## WHAT IS BEING ASKED
Lines in the data below that contain the word "second" are to be copied.

## INFORMATION SUPPLIED
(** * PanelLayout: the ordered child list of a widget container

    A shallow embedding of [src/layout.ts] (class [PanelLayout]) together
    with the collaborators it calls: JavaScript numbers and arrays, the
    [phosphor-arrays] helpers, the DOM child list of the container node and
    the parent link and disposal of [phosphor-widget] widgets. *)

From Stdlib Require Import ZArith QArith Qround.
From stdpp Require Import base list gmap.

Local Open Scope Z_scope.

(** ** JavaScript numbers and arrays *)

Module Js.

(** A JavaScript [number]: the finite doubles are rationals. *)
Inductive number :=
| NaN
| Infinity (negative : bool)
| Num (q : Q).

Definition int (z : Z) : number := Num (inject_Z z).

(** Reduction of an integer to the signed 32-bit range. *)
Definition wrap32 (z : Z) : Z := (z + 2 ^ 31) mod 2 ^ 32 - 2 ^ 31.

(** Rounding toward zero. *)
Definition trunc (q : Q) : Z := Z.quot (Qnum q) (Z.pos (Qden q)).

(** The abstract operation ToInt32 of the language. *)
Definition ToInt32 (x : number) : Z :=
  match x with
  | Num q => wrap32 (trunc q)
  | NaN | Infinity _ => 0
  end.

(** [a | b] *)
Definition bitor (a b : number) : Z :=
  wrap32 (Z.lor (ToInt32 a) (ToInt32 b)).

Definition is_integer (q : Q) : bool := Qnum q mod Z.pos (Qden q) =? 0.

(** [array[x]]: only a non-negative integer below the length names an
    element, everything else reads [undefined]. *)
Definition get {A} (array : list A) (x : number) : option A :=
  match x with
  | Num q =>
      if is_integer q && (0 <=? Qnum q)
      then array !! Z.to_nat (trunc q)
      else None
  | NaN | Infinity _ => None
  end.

---

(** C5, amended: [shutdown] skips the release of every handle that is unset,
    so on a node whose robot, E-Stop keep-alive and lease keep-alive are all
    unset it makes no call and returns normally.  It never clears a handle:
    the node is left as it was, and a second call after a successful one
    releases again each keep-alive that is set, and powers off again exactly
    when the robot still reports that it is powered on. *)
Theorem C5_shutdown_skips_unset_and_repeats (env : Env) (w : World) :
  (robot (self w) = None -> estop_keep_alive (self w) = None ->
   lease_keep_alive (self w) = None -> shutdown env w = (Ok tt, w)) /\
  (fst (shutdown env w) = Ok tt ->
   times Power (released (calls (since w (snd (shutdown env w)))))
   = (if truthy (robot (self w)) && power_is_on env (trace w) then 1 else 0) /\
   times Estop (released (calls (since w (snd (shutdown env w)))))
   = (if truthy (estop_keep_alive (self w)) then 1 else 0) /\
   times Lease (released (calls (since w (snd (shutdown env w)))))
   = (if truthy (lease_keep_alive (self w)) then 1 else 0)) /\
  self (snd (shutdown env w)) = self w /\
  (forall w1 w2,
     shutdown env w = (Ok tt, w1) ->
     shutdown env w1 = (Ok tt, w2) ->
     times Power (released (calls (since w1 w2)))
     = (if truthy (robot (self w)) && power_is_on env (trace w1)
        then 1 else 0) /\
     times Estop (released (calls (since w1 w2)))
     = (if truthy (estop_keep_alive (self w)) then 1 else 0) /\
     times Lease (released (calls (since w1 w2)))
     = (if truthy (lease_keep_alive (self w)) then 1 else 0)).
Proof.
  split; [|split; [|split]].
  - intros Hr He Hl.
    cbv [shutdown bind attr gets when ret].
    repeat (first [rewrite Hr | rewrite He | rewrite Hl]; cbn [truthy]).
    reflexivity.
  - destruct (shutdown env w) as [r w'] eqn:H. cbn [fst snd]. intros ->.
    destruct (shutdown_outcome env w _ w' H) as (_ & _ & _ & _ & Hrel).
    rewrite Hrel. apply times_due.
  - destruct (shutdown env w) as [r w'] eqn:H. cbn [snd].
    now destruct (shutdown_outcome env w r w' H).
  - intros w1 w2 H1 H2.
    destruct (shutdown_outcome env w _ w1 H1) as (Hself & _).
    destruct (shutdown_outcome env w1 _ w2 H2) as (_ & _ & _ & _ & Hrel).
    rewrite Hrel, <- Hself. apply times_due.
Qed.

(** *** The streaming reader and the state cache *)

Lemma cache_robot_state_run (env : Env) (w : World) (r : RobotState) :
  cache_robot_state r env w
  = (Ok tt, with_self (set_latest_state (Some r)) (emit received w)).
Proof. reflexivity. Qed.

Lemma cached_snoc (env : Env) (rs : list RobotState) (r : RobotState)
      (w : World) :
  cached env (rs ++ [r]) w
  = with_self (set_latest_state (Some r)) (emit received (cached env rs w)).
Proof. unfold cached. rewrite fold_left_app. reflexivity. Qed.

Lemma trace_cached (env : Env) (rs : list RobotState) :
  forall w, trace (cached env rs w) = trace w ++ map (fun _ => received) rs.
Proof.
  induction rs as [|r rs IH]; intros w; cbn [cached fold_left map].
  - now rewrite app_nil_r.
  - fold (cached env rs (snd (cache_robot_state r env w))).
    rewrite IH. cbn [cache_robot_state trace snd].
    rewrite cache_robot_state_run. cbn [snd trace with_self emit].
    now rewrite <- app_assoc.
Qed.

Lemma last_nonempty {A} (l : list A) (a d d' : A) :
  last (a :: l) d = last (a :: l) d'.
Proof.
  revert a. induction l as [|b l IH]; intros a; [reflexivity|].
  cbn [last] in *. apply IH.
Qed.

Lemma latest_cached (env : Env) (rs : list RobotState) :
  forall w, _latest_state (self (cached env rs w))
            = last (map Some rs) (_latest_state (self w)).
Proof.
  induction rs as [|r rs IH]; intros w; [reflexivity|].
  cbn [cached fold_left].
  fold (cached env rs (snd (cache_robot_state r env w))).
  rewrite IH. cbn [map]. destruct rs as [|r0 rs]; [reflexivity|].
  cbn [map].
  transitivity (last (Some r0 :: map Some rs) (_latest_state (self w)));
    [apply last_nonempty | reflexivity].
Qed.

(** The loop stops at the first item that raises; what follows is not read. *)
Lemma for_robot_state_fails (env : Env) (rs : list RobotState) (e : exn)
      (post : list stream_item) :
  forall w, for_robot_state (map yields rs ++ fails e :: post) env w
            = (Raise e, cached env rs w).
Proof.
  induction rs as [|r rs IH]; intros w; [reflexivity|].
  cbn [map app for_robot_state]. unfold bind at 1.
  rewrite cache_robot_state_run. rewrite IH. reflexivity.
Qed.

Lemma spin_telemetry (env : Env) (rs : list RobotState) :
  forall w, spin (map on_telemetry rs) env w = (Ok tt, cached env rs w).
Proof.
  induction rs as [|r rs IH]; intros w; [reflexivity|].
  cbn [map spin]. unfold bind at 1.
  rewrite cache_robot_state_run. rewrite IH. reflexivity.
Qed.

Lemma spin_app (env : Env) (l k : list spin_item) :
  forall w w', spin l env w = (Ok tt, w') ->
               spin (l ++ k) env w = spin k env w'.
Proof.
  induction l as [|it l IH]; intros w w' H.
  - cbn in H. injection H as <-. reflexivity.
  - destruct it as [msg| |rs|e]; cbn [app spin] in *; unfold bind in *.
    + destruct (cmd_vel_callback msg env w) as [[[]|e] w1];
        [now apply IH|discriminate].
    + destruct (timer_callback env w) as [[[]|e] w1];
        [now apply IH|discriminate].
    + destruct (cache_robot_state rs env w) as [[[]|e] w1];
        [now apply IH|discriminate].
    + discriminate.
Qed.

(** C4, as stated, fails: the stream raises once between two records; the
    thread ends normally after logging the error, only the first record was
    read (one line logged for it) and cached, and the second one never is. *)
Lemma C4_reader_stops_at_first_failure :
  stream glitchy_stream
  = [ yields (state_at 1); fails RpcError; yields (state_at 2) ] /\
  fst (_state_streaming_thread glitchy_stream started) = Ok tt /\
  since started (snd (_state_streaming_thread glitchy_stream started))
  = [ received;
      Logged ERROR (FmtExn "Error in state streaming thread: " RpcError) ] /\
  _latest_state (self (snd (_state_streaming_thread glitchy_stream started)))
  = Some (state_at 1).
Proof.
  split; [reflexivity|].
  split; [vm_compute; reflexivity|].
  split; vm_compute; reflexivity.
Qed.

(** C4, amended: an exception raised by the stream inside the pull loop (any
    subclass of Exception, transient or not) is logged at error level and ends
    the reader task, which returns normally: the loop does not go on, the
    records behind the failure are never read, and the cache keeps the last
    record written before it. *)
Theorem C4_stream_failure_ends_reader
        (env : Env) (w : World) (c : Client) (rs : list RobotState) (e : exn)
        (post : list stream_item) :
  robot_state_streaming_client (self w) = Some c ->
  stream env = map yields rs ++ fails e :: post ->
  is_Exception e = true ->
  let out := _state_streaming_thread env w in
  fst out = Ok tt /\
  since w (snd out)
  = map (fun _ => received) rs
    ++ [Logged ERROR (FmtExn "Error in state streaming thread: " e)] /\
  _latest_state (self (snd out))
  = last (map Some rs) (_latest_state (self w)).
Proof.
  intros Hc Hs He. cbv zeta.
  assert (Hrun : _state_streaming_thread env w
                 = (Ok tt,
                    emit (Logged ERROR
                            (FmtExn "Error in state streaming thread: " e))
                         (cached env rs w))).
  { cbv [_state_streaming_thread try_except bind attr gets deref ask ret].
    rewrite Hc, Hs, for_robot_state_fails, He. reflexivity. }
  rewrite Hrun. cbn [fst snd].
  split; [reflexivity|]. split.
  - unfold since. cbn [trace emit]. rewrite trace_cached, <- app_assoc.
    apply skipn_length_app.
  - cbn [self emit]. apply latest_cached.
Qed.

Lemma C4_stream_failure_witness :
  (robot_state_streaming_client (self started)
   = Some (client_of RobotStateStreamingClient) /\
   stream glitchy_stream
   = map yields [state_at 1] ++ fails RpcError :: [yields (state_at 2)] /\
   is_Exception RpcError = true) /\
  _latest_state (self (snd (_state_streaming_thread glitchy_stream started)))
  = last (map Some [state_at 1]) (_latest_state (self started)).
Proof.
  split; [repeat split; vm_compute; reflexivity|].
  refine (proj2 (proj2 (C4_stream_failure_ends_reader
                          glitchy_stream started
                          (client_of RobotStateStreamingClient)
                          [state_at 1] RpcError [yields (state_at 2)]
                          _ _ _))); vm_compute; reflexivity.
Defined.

## EXPECTED ANSWER
    the node is left as it was, and a second call after a successful one
    read (one line logged for it) and cached, and the second one never is. *)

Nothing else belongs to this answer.